A cientista política nota que Bolsonaro não sabe construir, mas sabe destruir, e sempre tende a optar por essa sua vocação.
Ela
considera que “já há um golpe em curso”, à medida que a sociedade reage
pouco a deformações do funcionamento democrático que seriam impensáveis
há pouco tempo.
Campello
cita a convocação pelo presidente de hordas de pessoas, financiadas
para viajar e se alojar com vistas a uma manifestação em que o
fechamento do Supremo com certeza deve ser uma das reivindicações.
Hoje,
ela diz, os militares voltaram a ter voz ativa em discussões sobre o
sistema político, voto eletrônico e outros temas sobre os quais deveriam
se calar – enquanto militares – numa democracia.
Segundo
a pesquisadora, os atores políticos não bolsonaristas já embutem na sua
reflexão, estratégia e ação ameaças da ações desestabilizadoras por
parte da Polícia Militar ou uma intervenção política mais contundente
das Forças Armadas.
Intelectuais
pensam duas vezes antes de intervir no debate público quando um
procurador-geral da República, Augusto Aras, ajuíza uma queixa-crime
contra um professor de Direito, Conrado Hübner, considerando que
críticas veementes ao PGR são crimes de calúnia, injúria e difamação.
Da
mesma forma, manifestantes antibolsonaristas pensam duas vezes antes de
ir às ruas disputar espaço com os apoiadores do presidente, com medo de
sofrer violência com tácita omissão da Polícia Militar.

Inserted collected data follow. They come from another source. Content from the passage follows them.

Lemma adopt_windows_spec `{!QuietHooks} snaps n X any k r :
  settled n X r → 0 < n → NoDup (sn_window <$> snaps) →
  Forall (λ e, e.1 ∉ sn_window <$> snaps) X →
  wp (adopt_windows snaps any k) (λ _, settled n (X ++ saved_places n snaps)) r.
Proof.
  intros Hset Hn. revert X any k r Hset.
  induction snaps as [|snap snaps IH]; intros X any k r [Had HX] Hnd Hfresh; cbn [adopt_windows].
  { apply wp_ret. by rewrite app_nil_r. }
  cbn [fmap list_fmap] in Hnd. apply NoDup_cons in Hnd as [Hni Hnd].
  wp_step. eapply wp_mono; [by apply (adopt_window_spec snap n)|]. cbv beta. intros b r1 (H1 & P1 & A1).
  assert (HX1 : Forall (λ e, at_ws e.1 e.2 (man r1)) X).
  { rewrite Forall_forall in HX, Hfresh |- *. intros e He. eapply placed_at; [done| |by apply HX].
    intros Heq. apply (Hfresh e He). rewrite Heq. left. }
  assert (Hfresh' : Forall (λ e, e.1 ∉ sn_window <$> snaps) X).
  { eapply Forall_impl; [exact Hfresh|]. intros e He Hin. apply He. by right. }
  rewrite saved_places_cons. destruct (decide (restores n snap)) as [Hres|Hres].
  - destruct (A1 Hres) as [-> Hat].
    replace (X ++ (sn_window snap, sn_restart_workspace_id snap) :: saved_places n snaps)
      with ((X ++ [(sn_window snap, sn_restart_workspace_id snap)]) ++ saved_places n snaps)
      by (by rewrite <- app_assoc).
    apply IH; [|done|].
    + split; [done|]. apply Forall_app. split; [done|]. by constructor.
    + apply Forall_app. split; [done|]. by constructor.
  - destruct b; by apply IH.
Qed.

Lemma switch_monitors_settled saved idxs b n X r :
  settled n X r → Forall (λ i, 0 ≤ i) idxs → wp (switch_monitors saved idxs b) (λ _, settled n X) r.
Proof.
  intros Hset Hi. revert b r Hset. induction Hi as [|i idxs Hi _ IH]; intros b r Hset; [done|].
  cbn [switch_monitors]. do 2 wp_step. wp_step; [by wp_step|].
  assert (is_Some (restored_workspace saved (core_ r) i)) as [ws E].
  { unfold restored_workspace. destruct (vget_is_Some (monitors (man r)) i) as [m ->]; [lia|].
    repeat case_match; by eexists. }
  wp_step. eapply wp_checked; [done|]. wp_step; [|by apply IH].
  wp_step. eapply wp_mono; [by apply stay_settled|]. cbv beta. intros [] r1 H1. by apply IH.
Qed.

Lemma switch_focused_settled n X r : settled n X r → wp switch_focused_monitor (λ _, settled n X) r.
Proof.
  intros Hset. unfold switch_focused_monitor. wp_step.
  match goal with |- wp (checked ?f) _ _ => assert (is_Some (f r)) as [ws E] end.
  { cbv zeta. destruct ((0 <=? _) && _) eqn:E; [|by eexists]. apply andb_prop in E as [E1 E2].
    destruct (vget_is_Some (monitors (man r)) (focused_monitor (man r))) as [m ->]; [lia|]. by eexists. }
  eapply wp_checked; [exact E|]. wp_step; [|by wp_step].
  wp_step. eapply wp_mono; [by apply stay_settled|]. cbv beta. intros [] r1 H1. by wp_step.
Qed.

Lemma adopt_settled `{!QuietHooks} startup n r r0 :
  be_scan_existing_windows r = Some (startup, r0) → core_ r0 = core_ r →
  adopting n r → 0 < n → NoDup (sn_window <$> su_windows startup) →
  wp adopt_existing_windows (λ _, settled n (saved_places n (su_windows startup))) r.
Proof.
  intros Escan Ecore Had Hn Hnd. unfold adopt_existing_windows. wp_step. unfold wp at 1. rewrite Escan.
  assert (H0 : settled n [] r0) by (split; [by eapply adopting_core|constructor]).
  case_bool_decide as Hnil; [wp_step; by rewrite Hnil|].
  wp_step. eapply wp_mono; [by apply (adopt_windows_spec _ n [])|]. cbv beta. cbn [app].
  intros [any k] r1 H1. wp_step; [by wp_step|]. wp_step.
  eapply (wp_mono _ (λ _, settled n (saved_places n (su_windows startup)))).
  - wp_step; [|by apply switch_focused_settled]. do 2 wp_step. apply switch_monitors_settled; [done|].
    apply Forall_forall. intros i Hi. apply elem_of_range in Hi. lia.
  - cbv beta. intros b r2 H2. wp_step; [by wp_step|]. by apply stay_settled.
Qed.
End Adoption.
(* ===== verification/X11Props.v ===== *)
(** * Claims about the X11 backend, and their witnesses

    What the runtime asks of a backend, for this one; a server, an environment
    and a state in which the claims of the X11 files apply. *)

From S2P Require Import Prelude Fuel Geometry Workspace WorkspaceManager WindowIndex ManagerInv.
From S2P Require Import Events Commands Core Dispatch CoreSafe CoreProps EventQueue Runtime.
From S2P Require Import LifecycleSafe BackendSafe.
From S2P Require Import X11Server X11Backend X11Events X11Loop X11Safe X11Keys X11Coalesce.
From S2P Require Import X11Unmap.
Local Open Scope Z_scope.

Section Backend.
Context {Srv : Type} `{!XServer Srv} `{!Env (XWorld Srv)} `{!XModules (XWorld Srv)}.
Context (J : Srv → Prop) (pat backlog : Srv → nat) (owner : Z → string).
Context `{!ServerOk J pat backlog} `{!CallsOk J pat owner}.
Local Abbreviation R := (Runtime (XWorld Srv)).
Local Abbreviation inv := (inv (λ w : XWorld Srv, J (srv w)) owner).
Local Abbreviation keeps := (keeps (λ w : XWorld Srv, pat (srv w))).

(** C4: whatever the server sends, but for a WM_CLASS that is not terminated
    ([ServerOk]; such a property is read past its end), and with finitely many
    events queued, the X11 backend is what the runtime asks for:
    every X event is handled, the pump, the frame, the reactions to domain
    events, to a reload and to the start return, without undefined behaviour;
    the core keeps its invariant, and so does the server any invariant [J] that
    the requests xcb can encode keep: the backend sends no other request, in
    particular no values that a mask does not announce. *)
Theorem x11_backend_safe r : inv r →
  let ok {A} (m : M R A) := wp m (λ _ r', inv r' ∧ keeps r r') r in
  (∀ ev, wpf (λ n, handle_generic_event n ev) (λ _ r', inv r' ∧ keeps r r') r) ∧
  (∀ k, wpf (λ n, pump_events n k) (λ _ r', inv r' ∧ keeps r r') r) ∧
  ok render_frame ∧ ok on_reload_applied ∧ ok x_on_start ∧ (∀ ev, ok (x_on ev)) ∧
  (∀ win b, ok (x_should_manage win b)) ∧
  ∀ root file, ok (on_srv (scan_existing_windows root file)).
Proof using All.
  intros Hr. cbv zeta.
  assert (Hxt : ∀ A (m : M R A), xt (λ w : XWorld Srv, J (srv w)) (λ w : XWorld Srv, pat (srv w)) owner [] m → wp m (λ _ r', inv r' ∧ keeps r r') r).
  { intros A m Hm. by apply (xt_tame _ _ _ m Hm). }
  split_and!.
  - intros ev. by apply (handle_ok J pat backlog owner).
  - intros k. by apply (pump_ok J pat backlog owner).
  - by apply (tame_render_frame J pat backlog owner).
  - by apply (tame_on_reload J pat backlog owner).
  - by apply Hxt, (xt_on_start J pat backlog).
  - intros ev. by apply Hxt, (xt_x_on J pat backlog).
  - intros win b. by apply Hxt, (xt_should_manage J pat backlog).
  - intros root file. by apply (tame_scan_windows J pat backlog owner).
Qed.
End Backend.

(** ** A server *)

(** The requests it has received, and the events it has queued. *)
Record ExSrv := mkExSrv { sv_log : list XRequest; sv_queue : list XEvent }.
#[export] Instance eta_ExSrv : Eta ExSrv := λ s, mkExSrv (sv_log s) (sv_queue s).

#[export] Instance ex_server : XServer ExSrv := {
  x_request q s := s <| sv_log ::= λ l, l ++ [q] |>;
  x_poll s := match sv_queue s with
              | [] => (None, s)
              | e :: q => (Some e, s <| sv_queue := q |>)
              end;
  x_get_property win prop type len s :=
    (if prop =? XCB_ATOM_WM_CLASS then Some (mkProperty 8 [120; 0; 88; 0]) else None, s);
  x_get_geometry win s := (Some (mkXGeometry 10 10 200 100 1), s);
  x_get_attributes win s := (Some (mkXAttributes false 2 1), s);
  x_query_children win s := ([11; 12; 13], s);
  x_query_tree win s := (None, s);
  x_get_input_focus s := (11, s);
  x_query_pointer s := (Some (mkVec2 5 5), s);
  x_intern_atom := fnv1a_tag;
  x_generate_id s := (500, s);
  x_keysym k s := k + 1000;
  x_current_layout s := [117; 115];
  x_xkb_event_type := -1 }.

Definition ex_logged (s : ExSrv) : Prop := Forall wf_request (sv_log s).
Definition ex_pat (_ : ExSrv) : nat := 0.
Definition ex_backlog (s : ExSrv) : nat := length (sv_queue s).

Lemma ex_server_ok : ServerOk ex_logged ex_pat ex_backlog.
Proof.
  split; try done.
  - intros q s Hq Hs. split; [|done]. unfold ex_logged. cbn. apply Forall_app_2; [done|by apply Forall_singleton].
  - intros s Hs. cbn. by destruct (sv_queue s).
  - intros s e. cbn. unfold ex_backlog. destruct (sv_queue s) as [|e' q] eqn:E; [done|]. cbn. lia.
  - intros win len p s _ [= <-]. right. exists [120], [88; 0]. split; [done|right; by exists ([88], [])].
Qed.

(** Modules that do nothing, and the backend as a receiver of hooks. *)
Definition ex_x_hook (p win : Z) (manage : bool) : M (Runtime (XWorld ExSrv)) bool :=
  if p =? backend_ptr then x_should_manage win manage else ret manage.
#[export] Instance ex_x_env : Env (XWorld ExSrv) := {
  be_get_monitors := ret ex_mons;
  be_apply_monitor_layout _ := ret tt;
  be_select_change_events := ret tt;
  be_pump_events _ := ret tt;
  be_render_frame := ret tt;
  be_on_reload_applied := ret tt;
  be_on_start := ret tt;
  be_shutdown := ret tt;
  be_scan_existing_windows := on_srv (scan_existing_windows 1 None);
  be_create_window _ := None;
  be_event_fd := 5;
  be_new_render_window := ret None;
  mod_on_init _ := ret tt;
  mod_on_lua_init _ := ret tt;
  mod_on_start _ := ret tt;
  mod_on_stop _ _ := ret tt;
  mod_on_reload _ := ret tt;
  mod_destroy _ := ret tt;
  deliver_module _ _ := ret tt;
  deliver_receiver _ _ := ret tt;
  hook_should_manage := ex_x_hook;
  hook_window_rules _ _ _ := ret tt;
  lua_init := ret tt;
  lua_reset_root_table := ret tt;
  lua_initialized _ := true;
  lua_prepare := ret tt;
  lua_exec_file _ := ret None;
  lua_check_syntax _ := ret true;
  lua_str_to_number _ := None;
  lua_num_to_str _ := "";
  sys_pipe := ret None;
  sys_epoll_create := ret true;
  sys_epoll_wait := ret [];
  sys_waitpid := ret [];
  sys_write_restart_file _ := ret tt;
  fd_module_callback _ := ret tt }.
#[export] Instance ex_x_modules : XModules (XWorld ExSrv) := {
  module_handles _ _ := ret false;
  hook_close_window _ win := ret tt }.

Definition ex_x_owner (_ : Z) : string := "bar".

Lemma ex_calls_ok : CallsOk ex_logged ex_pat ex_x_owner.
Proof.
  pose proof ex_server_ok as Hok.
  split; intros; try apply tame_ret. cbn. unfold ex_x_hook. apply tame_if; [|apply tame_ret].
  apply xt_tame. by apply (xt_should_manage ex_logged ex_pat ex_backlog).
Qed.

(** The core of the other examples behind an X server. *)
Definition ex_x (events : list XEvent) : Runtime (XWorld ExSrv) :=
  mkRuntime ∅ ex_core [] [] true Running false false false false [] ∅ empty_queue [] [backend_ptr] None
    (mkXWorld (new_backend 1) (mkExSrv [] events)).

Lemma ex_x_inv events : inv (λ w : XWorld ExSrv, ex_logged (srv w)) ex_x_owner (ex_x events).
Proof.
  split; [exact ex_core_ok|constructor|]. intros win p. cbn. by rewrite lookup_empty.
Qed.

Lemma ex_x_core events : core_ (ex_x events) = ex_core.
Proof. unfold ex_x. cbn [core_]. reflexivity. Qed.

(** A new window, a client message and a motion: the pump returns, and all it
    has sent the server can be encoded. *)
Definition ex_events : list XEvent :=
  [XMapRequest 14; XClientMessage 11 7 32 []; XMotionNotify 1 (mkVec2 3 4) 0].
Lemma x11_backend_safe_witness :
  ∃ n, wp (pump_events n 2048) (λ _ r', Forall wf_request (sv_log (srv (world r')))) (ex_x ex_events).
Proof.
  pose proof ex_server_ok as Hs. pose proof ex_calls_ok as Hc.
  destruct (x11_backend_safe ex_logged ex_pat ex_backlog ex_x_owner (ex_x ex_events) (ex_x_inv _))
    as (_ & H & _).
  eapply wpf_mono; [exact (H 2048)|]. intros [] r' [[_ Hj _] _]. exact Hj.
Defined.

(** Exposes of two windows and two motions: what is posted is an expose for each of
    the windows, and the motion that came last. *)
Definition ex_coalesced : list XEvent :=
  [XExpose 12; XMotionNotify 1 (mkVec2 3 4) 0; XExpose 11; XExpose 12; XMotionNotify 1 (mkVec2 5 6) 0].
Definition posted_events (o : option (unit * Runtime (XWorld ExSrv))) : list Event :=
  match o with Some (_, r) => q_ (event_queue_ r) | None => [] end.
Lemma pump_coalesces_witness :
  posted_events (pump_spec 3 2048 (ex_x ex_coalesced)) =
    [MotionEv 1 (mkVec2 5 6) 0; ExposeWindow 12; ExposeWindow 11] ∧
  pump_events 3 2048 (ex_x ex_coalesced) = pump_spec 3 2048 (ex_x ex_coalesced).
Proof. split; [by vm_compute|]. apply (pump_coalesces 3 2048 (ex_x ex_coalesced)). Defined.

(** A key that is pressed, repeats twice and is released. *)
Definition ex_key (release : bool) (time : Z) : KeyEvent := mkKeyEvent release 38 time 0 (mkVec2 5 5).
Definition ex_keys : list KeyEvent :=
  [ex_key false 1; ex_key true 50; ex_key false 50; ex_key true 80; ex_key false 80; ex_key true 95].
(** Behind the release of a key, an expose is not coalesced with the next. *)
Lemma read_ahead_not_coalesced :
  posted_events (pump_events 3 2048 (ex_x [XKey (ex_key true 1); XExpose 12; XExpose 12])) =
    [ExposeWindow 12; ExposeWindow 12] ∧
  posted_events (pump_events 3 2048 (ex_x [XExpose 12; XExpose 12])) = [ExposeWindow 12].
Proof. by vm_compute. Qed.

Lemma autorepeat_invisible_witness :
  ∃ fuel r', pump_events fuel 2048 (ex_x (XKey <$> ex_keys)) = Some (tt, r') ∧
    key_presses r' = [KeyPressEv 0 38 1038].
Proof.
  pose proof ex_server_ok as Hs.
  destruct (autorepeat_invisible ex_logged ex_pat ex_backlog ex_x_owner sv_queue (λ k, k + 1000))
    with (l := ex_keys) (n := 2048) (r := ex_x (XKey <$> ex_keys)) as (fuel & r' & E & _ & _ & P).
  - intros s. cbn. by destruct (sv_queue s) eqn:E.
  - done.
  - apply ex_x_inv.
  - done.
  - done.
  - by left.
  - cbn. repeat split; set_solver.
  - exists fuel, r'. split; [exact E|]. rewrite P. by vm_compute.
Defined.

(** The address of window 11. *)
Definition ex_addr : addr := default 1%positive (window_index (wsman ex_core) !! 11).
Lemma ex_managed events : managed 11 ex_addr (ex_x events).
Proof.
  split; [done|]. split; [done|]. change (window_index (wsman ex_core) !! 11 = Some ex_addr). unfold ex_addr.
  assert (H : bool_decide (is_Some (window_index (wsman ex_core) !! 11)) = true) by (by vm_compute).
  apply bool_decide_eq_true in H as [p ->]. done.
Qed.

Lemma wm_unmap_never_withdraws_witness :
  wp (for_each [ByManager; Reported; ByManager; Reported; Reported; Reported] (unmap_step 11))
     (λ _ r', core_ r' = ex_core ∧ pending_unmaps ex_addr r' = 0) (ex_x []).
Proof.
  pose proof ex_server_ok as Hs.
  eapply wp_mono; [apply (wm_unmap_never_withdraws ex_logged ex_pat ex_backlog ex_x_owner 11 ex_addr)|].
  - apply ex_x_inv.
  - apply ex_managed.
  - cbn. repeat split; lia.
  - intros [] r' (_ & _ & Hc & _ & Hp). rewrite ex_x_core in Hc. split; [exact Hc|exact Hp].
Defined.

Lemma client_unmap_withdraws_witness :
  wp (handle_unmap_notify 11) (λ _ r', withdrawn_from ex_logged ex_x_owner 11 (ex_x []) r') (ex_x []).
Proof.
  pose proof ex_server_ok as Hs.
  destruct (wins (wsman ex_core) !! ex_addr) as [w|] eqn:Hw.
  - apply (client_unmap_withdraws ex_logged ex_pat ex_backlog ex_x_owner 11 ex_addr w).
    + apply ex_x_inv.
    + apply ex_managed.
    + done.
    + exact Hw.
    + left. assert (H : (hidden_by_workspace <$> wins (wsman ex_core) !! ex_addr) = Some false) by (by vm_compute).
      rewrite Hw in H. by injection H.
  - exfalso. assert (H : bool_decide (is_Some (wins (wsman ex_core) !! ex_addr)) = true) by (by vm_compute).
    rewrite Hw in H. discriminate H.
Defined.
(** [false] as soon as the client is gone. *)
Fixpoint send_outputs (l : list OutputInfo) : M S bool :=
  match l with
  | [] => ret true
  | o :: l =>
      sent <- send_event (output_message o) ;;
      if (sent : bool) then send_outputs l else ret false
  end.
Definition has_client : M S bool := gets (λ s : S, bool_decide (is_Some (client_ s))).
Fixpoint send_surfaces (l : list DisplaySurface) : M S bool :=
  match l with
  | [] => ret true
  | s :: l =>
      send_event (SurfaceCreated (ds_id s) (fixed_string kMaxSurfaceAppIdBytes (ds_app_id s))
        (fixed_string kMaxSurfaceTitleBytes (ds_title s)) (ds_pid s)) ;;
      c1 <- has_client ;;
      if negb c1 then ret false
      else
        (if ds_mapped s then send_event (SurfaceMapped (ds_id s)) ;; ret tt else ret tt) ;;
        c2 <- has_client ;;
        if negb c2 then ret false
        else
          (if (0 <? ds_width s) || (0 <? ds_height s)
           then send_event (SurfaceCommitted (ds_id s) (ds_width s) (ds_height s)) ;; ret tt
           else ret tt) ;;
          c3 <- has_client ;;
          if negb c3 then ret false else send_surfaces l
  end.

Definition send_snapshot : M S bool :=
  modify (λ s : S, s <| snapshot_generation_ ::= λ g, to_u32 (g + 1) |>) ;;
  generation <- gets (λ s : S, snapshot_generation_ s) ;;
  sent <- send_event (SnapshotBegin generation) ;;
  if negb (sent : bool) then ret false
  else
    outputs <- dget snapshot_outputs ;;
    sent <- send_outputs outputs ;;
    if negb (sent : bool) then ret false
    else
      surfaces <- dget snapshot_surfaces ;;
      sent <- send_surfaces surfaces ;;
      if negb (sent : bool) then ret false else send_event (SnapshotEnd generation).

(** ** [BackendControlServer] *)

(** [on(msg)], with the descriptor that came along. *)
Definition on_message (p : Payload) (received_fd : option Z) : M S bool :=
  match p with
  | Hello peer_role _ =>
      if negb (peer_role =? WmController) then ret false else send_event (Hello DisplayServerHost 0)
  | SnapshotRequest _ => send_snapshot
  | ConfigureSurface sid px py w h => configure_surface sid px py w h ;; ret true
  | SetSurfaceVisible sid visible => set_surface_visible sid (negb (visible =? 0)) ;; ret true
  | SetSurfaceActivated sid activated => set_surface_activated sid (negb (activated =? 0)) ;; ret true
  | SetSurfaceStacking sid raised => set_surface_stacking sid raised ;; ret true
  | CloseSurface sid => close_surface sid ;; ret true
  | WarpPointer px py => warp_pointer px py ;; ret true
  | SetKeyboardIntercepts count keys =>
      set_keyboard_intercepts (take (Nat.min (Z.to_nat count) (length keys)) keys) ;; ret true
  | GrabPointer _ =>
      match received_fd with Some _ => ret false | None => grab_pointer ;; ret true end
  | UngrabPointer _ =>
      match received_fd with Some _ => ret false | None => ungrab_pointer ;; ret true end
  | SetSurfaceBorder sid w color => set_surface_border sid w color ;; ret true
  | CreateOverlay oid px py w h => create_overlay oid px py w h ;; ret true
  | UpdateOverlay oid bytes =>
      match received_fd with
      | None => ret false
      | Some fd => update_overlay oid fd bytes ;; close fd ;; ret true
      end
  | DestroyOverlay oid => destroy_overlay oid ;; ret true
  | _ => ret false
  end.
(** Whatever the tables were, a snapshot makes them those of the server. *)
Lemma replay_snapshot g d t : state_ok d → replay_all (snapshot_messages g d) t = server_tables d.
Proof.
  intros [So Oo _]. unfold snapshot_messages. rewrite !replay_all_app, replay_outputs, replay_surfaces.
  cbn [replay_all foldl replay fst snd]. unfold server_tables. f_equal.
  - rewrite (rebuild ds_view ds_id (ds_surfaces d)), (right_id_L ∅ (∪)); [done|apply sorted_values|].
    intros k v Hv. by apply So.
  - rewrite (rebuild out_view oi_id (ds_outputs d)), (right_id_L ∅ (∪)); [done|apply sorted_values|].
    intros k o Ho. by apply Oo.
Qed.
Lemma snapshot_values {A} (key : A → Z) (m : gmap Z A) a :
  a ∈ sorted_by key (hash_entries m).*2 → ∃ k, m !! k = Some a.
Proof.
  rewrite sorted_values, list_elem_of_fmap. intros ([k a'] & -> & H). exists k. by apply elem_of_map_to_list.
Qed.
Lemma good_snapshot g d : u32 g → state_ok d → Forall good (snapshot_messages g d).
Proof.
  intros Hg [So Oo _]. unfold snapshot_messages. repeat apply Forall_app_2.
  - apply Forall_singleton. good_auto.
  - apply Forall_fmap, Forall_forall. intros o [k Hk]%snapshot_values. by apply good_output, (Oo k).
  - apply Forall_forall. intros p (v & Hv & Hp)%list_elem_of_In%in_flat_map.
    apply list_elem_of_In, snapshot_values in Hv as [k Hv]. apply So in Hv as (_ & _ & Hv).
    apply good_surface in Hv. rewrite Forall_forall in Hv. by apply Hv, list_elem_of_In.
  - apply Forall_singleton. good_auto.
Qed.

(** A client that is gone leaves nothing to account for. *)
Lemma emitted_gone ps qs s s' : emitted ps s s' → client_ s' = None → emitted qs s s'.
Proof using Type. intros [E1 E2 E3 _] Hn. split; [done..|]. by rewrite Hn. Qed.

“Esses riscos embutidos já mudaram a natureza do que estamos vivendo”, diz Campello.
Na
sua interpretação, todos aqueles fatos são sintomas de que a democracia
já está sofrendo estragos que podem ter longa duração (assim como a
economia, com o desincentivo ao investimento).
A
cientista política se diz mal impressionada sobre como “Bolsonaro tem
conseguido curvar os atores relevantes às suas preferências”, como no
caso das idas e vindas da Febraban em relação ao manifesto em defesa da
democracia e da harmonia entre os Poderes.
Campello
pensa que, se houver violência expressiva na manifestação de amanhã,
talvez alguns atores, como o presidente da Câmara, Arthur Lira (PP-AL) e
a PGR, entendam os riscos crescente de deixar o barco navegar até 2022
sem um processo de impeachment de Bolsonaro. Mas mesmo isso é incerto,
para ela.
PM
bolsonarista – Em relação ao problema específico da PM, a economista
Joana Monteiro, diretora do Centro de Ciência Aplicada à Segurança
(CCAS) da FGV, que teve intensa interação com militares e policiais nas
suas atividades profissionais nos últimos anos, comenta que “os
policiais tendem a ser muito bolsonaristas mesmo”.
Ela
está impressionada com o acirramento do discurso de apoio a Bolsonaro e
de crítica a outros Poderes dentre as forças policiais.
Monteiro
entende que algumas PMs, como a de São Paulo, tem elevado controle
sobre a tropa, mas há muita variação na hierarquia e disciplina entre as
polícias militares do país.
Ela
nota que a atuação da polícia em manifestações de rua não é
perfeitamente controlada e as inclinações políticas dos PMs podem
interferir – tanto em maior tolerância a excesso de manifestantes de
direita quanto em excessos policiais contra os de esquerda.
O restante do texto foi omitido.